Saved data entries
---------------
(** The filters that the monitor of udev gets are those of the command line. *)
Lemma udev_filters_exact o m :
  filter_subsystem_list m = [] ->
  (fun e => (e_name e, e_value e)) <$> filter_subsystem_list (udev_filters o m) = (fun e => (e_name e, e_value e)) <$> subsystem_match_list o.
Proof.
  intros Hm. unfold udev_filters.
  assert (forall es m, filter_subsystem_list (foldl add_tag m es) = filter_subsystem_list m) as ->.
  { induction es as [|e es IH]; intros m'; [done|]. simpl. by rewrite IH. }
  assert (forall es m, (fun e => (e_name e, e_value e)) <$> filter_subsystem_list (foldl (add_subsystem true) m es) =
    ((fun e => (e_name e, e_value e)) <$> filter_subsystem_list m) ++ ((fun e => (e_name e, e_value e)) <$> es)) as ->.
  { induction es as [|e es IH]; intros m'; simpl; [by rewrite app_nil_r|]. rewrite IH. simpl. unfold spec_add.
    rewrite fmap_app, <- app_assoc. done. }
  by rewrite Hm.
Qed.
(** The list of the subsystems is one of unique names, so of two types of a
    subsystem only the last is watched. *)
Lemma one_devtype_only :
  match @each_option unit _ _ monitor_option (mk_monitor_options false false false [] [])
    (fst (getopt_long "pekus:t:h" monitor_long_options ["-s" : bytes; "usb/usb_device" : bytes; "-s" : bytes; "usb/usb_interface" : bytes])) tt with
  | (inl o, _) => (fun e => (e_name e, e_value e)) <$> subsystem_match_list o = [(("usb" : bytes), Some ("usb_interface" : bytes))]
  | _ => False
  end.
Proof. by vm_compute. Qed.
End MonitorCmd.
---------------
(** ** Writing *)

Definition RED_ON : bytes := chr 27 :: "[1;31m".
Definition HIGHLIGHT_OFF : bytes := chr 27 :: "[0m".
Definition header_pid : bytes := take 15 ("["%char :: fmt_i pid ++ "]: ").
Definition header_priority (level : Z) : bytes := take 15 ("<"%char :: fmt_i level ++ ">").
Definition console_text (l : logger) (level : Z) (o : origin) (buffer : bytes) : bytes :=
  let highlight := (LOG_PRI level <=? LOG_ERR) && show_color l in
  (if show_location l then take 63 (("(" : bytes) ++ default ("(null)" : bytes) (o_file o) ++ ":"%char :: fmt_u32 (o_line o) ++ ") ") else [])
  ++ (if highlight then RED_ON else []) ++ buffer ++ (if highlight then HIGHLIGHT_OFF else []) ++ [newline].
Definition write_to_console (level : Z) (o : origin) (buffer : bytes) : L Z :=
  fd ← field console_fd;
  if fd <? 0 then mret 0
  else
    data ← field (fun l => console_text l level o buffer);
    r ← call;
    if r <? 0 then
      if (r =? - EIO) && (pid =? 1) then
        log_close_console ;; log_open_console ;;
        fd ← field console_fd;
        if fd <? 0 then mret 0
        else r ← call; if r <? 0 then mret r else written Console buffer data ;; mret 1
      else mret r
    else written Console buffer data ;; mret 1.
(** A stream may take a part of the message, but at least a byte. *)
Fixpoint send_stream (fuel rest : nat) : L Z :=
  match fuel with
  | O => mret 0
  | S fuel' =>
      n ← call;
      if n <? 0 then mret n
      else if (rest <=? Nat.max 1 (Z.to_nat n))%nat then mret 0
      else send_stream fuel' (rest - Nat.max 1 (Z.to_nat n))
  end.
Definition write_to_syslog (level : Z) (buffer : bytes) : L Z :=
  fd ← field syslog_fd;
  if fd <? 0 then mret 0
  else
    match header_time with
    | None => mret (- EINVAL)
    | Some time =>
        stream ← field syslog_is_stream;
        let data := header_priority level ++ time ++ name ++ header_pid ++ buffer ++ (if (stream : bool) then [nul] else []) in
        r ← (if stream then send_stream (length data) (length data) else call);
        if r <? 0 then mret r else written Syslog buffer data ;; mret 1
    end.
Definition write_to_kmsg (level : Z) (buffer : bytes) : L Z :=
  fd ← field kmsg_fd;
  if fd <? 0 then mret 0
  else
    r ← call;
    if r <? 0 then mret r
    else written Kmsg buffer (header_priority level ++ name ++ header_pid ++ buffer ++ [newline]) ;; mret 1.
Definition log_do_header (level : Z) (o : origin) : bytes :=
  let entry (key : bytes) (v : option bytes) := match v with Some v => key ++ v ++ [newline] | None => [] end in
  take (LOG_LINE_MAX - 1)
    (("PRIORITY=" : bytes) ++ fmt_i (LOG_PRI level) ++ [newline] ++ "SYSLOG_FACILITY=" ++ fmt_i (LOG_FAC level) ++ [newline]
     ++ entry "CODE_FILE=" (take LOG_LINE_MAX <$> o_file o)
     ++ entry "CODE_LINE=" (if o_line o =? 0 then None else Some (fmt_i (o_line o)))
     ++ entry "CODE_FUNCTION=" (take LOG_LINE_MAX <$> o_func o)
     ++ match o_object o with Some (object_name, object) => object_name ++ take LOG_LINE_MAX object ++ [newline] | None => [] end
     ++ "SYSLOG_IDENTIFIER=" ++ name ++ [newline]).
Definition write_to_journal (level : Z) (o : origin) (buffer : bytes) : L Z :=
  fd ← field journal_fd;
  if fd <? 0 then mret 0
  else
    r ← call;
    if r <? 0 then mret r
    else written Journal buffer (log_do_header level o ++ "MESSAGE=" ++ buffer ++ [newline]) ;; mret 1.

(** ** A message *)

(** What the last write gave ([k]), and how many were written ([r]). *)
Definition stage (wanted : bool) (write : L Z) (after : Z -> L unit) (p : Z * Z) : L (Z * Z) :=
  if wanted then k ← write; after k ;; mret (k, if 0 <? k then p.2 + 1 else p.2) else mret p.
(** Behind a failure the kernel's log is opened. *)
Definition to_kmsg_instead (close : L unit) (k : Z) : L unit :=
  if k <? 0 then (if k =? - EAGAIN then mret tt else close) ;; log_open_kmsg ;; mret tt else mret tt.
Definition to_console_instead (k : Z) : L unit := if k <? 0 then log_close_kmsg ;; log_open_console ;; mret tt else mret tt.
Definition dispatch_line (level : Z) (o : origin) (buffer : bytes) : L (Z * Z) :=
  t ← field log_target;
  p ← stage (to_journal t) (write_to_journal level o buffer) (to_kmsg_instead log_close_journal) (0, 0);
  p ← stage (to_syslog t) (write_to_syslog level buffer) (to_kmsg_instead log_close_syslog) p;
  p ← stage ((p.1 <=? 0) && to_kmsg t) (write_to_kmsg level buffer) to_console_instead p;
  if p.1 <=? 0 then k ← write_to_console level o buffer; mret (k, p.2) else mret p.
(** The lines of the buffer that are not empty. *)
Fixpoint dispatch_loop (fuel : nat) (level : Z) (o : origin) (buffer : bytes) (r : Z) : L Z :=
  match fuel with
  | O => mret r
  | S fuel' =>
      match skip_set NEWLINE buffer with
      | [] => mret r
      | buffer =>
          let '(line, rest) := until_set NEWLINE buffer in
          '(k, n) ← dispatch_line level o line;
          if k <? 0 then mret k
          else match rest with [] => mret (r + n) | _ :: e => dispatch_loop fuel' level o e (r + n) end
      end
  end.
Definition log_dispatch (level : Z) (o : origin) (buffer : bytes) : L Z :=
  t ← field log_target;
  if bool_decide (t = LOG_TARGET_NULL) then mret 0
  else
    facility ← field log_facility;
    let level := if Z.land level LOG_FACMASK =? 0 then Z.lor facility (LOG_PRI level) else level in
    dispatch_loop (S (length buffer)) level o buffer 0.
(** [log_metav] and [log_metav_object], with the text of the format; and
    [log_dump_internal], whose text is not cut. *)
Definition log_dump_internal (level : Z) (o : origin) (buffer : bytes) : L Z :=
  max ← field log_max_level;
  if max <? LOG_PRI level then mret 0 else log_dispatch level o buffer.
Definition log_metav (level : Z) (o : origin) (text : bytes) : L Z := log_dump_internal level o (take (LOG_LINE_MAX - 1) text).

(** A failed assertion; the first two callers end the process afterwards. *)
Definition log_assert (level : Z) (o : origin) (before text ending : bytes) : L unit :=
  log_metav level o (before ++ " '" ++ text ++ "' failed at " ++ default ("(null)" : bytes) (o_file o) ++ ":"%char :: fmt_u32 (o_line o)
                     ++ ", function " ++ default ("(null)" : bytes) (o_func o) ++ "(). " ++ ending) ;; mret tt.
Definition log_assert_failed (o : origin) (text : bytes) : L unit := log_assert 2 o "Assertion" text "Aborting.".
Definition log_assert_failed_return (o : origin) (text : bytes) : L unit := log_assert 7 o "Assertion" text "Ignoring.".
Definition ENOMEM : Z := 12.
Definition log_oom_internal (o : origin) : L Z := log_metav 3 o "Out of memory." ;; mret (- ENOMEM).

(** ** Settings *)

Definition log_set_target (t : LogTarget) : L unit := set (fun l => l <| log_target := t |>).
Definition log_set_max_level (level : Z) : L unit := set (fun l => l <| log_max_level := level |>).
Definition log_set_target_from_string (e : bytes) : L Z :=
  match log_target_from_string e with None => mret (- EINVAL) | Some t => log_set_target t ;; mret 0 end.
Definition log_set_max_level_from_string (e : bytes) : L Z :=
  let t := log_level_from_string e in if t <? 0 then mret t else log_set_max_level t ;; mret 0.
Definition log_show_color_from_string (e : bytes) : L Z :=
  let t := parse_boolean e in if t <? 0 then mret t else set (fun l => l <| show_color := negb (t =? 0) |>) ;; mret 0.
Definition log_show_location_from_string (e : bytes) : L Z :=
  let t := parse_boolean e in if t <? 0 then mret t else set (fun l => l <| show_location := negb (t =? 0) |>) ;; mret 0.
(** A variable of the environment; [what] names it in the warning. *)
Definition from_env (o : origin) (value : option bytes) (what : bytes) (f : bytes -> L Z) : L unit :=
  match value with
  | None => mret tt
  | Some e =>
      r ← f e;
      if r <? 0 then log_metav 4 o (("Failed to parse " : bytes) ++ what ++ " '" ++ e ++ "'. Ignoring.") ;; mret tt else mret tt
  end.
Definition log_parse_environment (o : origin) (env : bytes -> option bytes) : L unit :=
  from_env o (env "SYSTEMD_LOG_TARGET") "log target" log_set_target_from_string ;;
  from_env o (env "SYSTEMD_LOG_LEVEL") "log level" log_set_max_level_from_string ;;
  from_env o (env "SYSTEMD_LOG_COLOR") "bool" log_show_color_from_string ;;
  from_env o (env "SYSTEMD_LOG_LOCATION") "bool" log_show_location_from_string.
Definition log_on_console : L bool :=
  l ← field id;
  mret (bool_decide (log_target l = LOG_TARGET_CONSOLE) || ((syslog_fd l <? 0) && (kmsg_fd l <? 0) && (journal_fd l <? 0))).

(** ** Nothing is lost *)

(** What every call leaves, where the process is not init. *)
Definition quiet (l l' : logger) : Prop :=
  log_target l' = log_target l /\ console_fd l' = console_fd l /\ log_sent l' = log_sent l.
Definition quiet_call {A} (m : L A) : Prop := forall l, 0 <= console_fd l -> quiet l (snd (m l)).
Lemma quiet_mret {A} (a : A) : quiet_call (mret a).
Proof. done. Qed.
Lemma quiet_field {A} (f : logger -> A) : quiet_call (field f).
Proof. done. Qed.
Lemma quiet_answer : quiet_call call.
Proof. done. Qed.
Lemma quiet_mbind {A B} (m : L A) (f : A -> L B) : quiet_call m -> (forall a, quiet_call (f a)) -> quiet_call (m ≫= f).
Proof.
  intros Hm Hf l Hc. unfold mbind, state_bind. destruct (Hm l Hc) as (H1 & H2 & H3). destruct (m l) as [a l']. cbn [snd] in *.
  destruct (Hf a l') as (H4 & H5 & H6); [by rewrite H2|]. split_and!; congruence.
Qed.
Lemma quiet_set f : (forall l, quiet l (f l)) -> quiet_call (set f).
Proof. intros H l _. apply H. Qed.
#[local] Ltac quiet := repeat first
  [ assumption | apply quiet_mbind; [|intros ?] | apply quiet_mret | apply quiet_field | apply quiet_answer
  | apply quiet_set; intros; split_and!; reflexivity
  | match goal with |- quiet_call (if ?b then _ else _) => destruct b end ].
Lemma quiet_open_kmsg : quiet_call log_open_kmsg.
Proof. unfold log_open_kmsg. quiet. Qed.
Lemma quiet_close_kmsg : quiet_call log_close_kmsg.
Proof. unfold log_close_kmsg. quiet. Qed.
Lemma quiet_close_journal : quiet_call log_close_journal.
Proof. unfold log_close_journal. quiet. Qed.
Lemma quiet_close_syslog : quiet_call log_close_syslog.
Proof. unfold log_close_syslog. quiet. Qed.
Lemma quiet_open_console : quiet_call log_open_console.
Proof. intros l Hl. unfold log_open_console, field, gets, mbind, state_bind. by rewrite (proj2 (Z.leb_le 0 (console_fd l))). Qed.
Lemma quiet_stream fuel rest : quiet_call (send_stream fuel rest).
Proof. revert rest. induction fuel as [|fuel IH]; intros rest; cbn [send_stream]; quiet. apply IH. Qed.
---------------
EXERCISE BRIEF: Which lines above contain the word "Prop"? Copy each one.

PROBLEM SOLUTION:
Definition quiet (l l' : logger) : Prop :=
Definition quiet_call {A} (m : L A) : Prop := forall l, 0 <= console_fd l -> quiet l (snd (m l)).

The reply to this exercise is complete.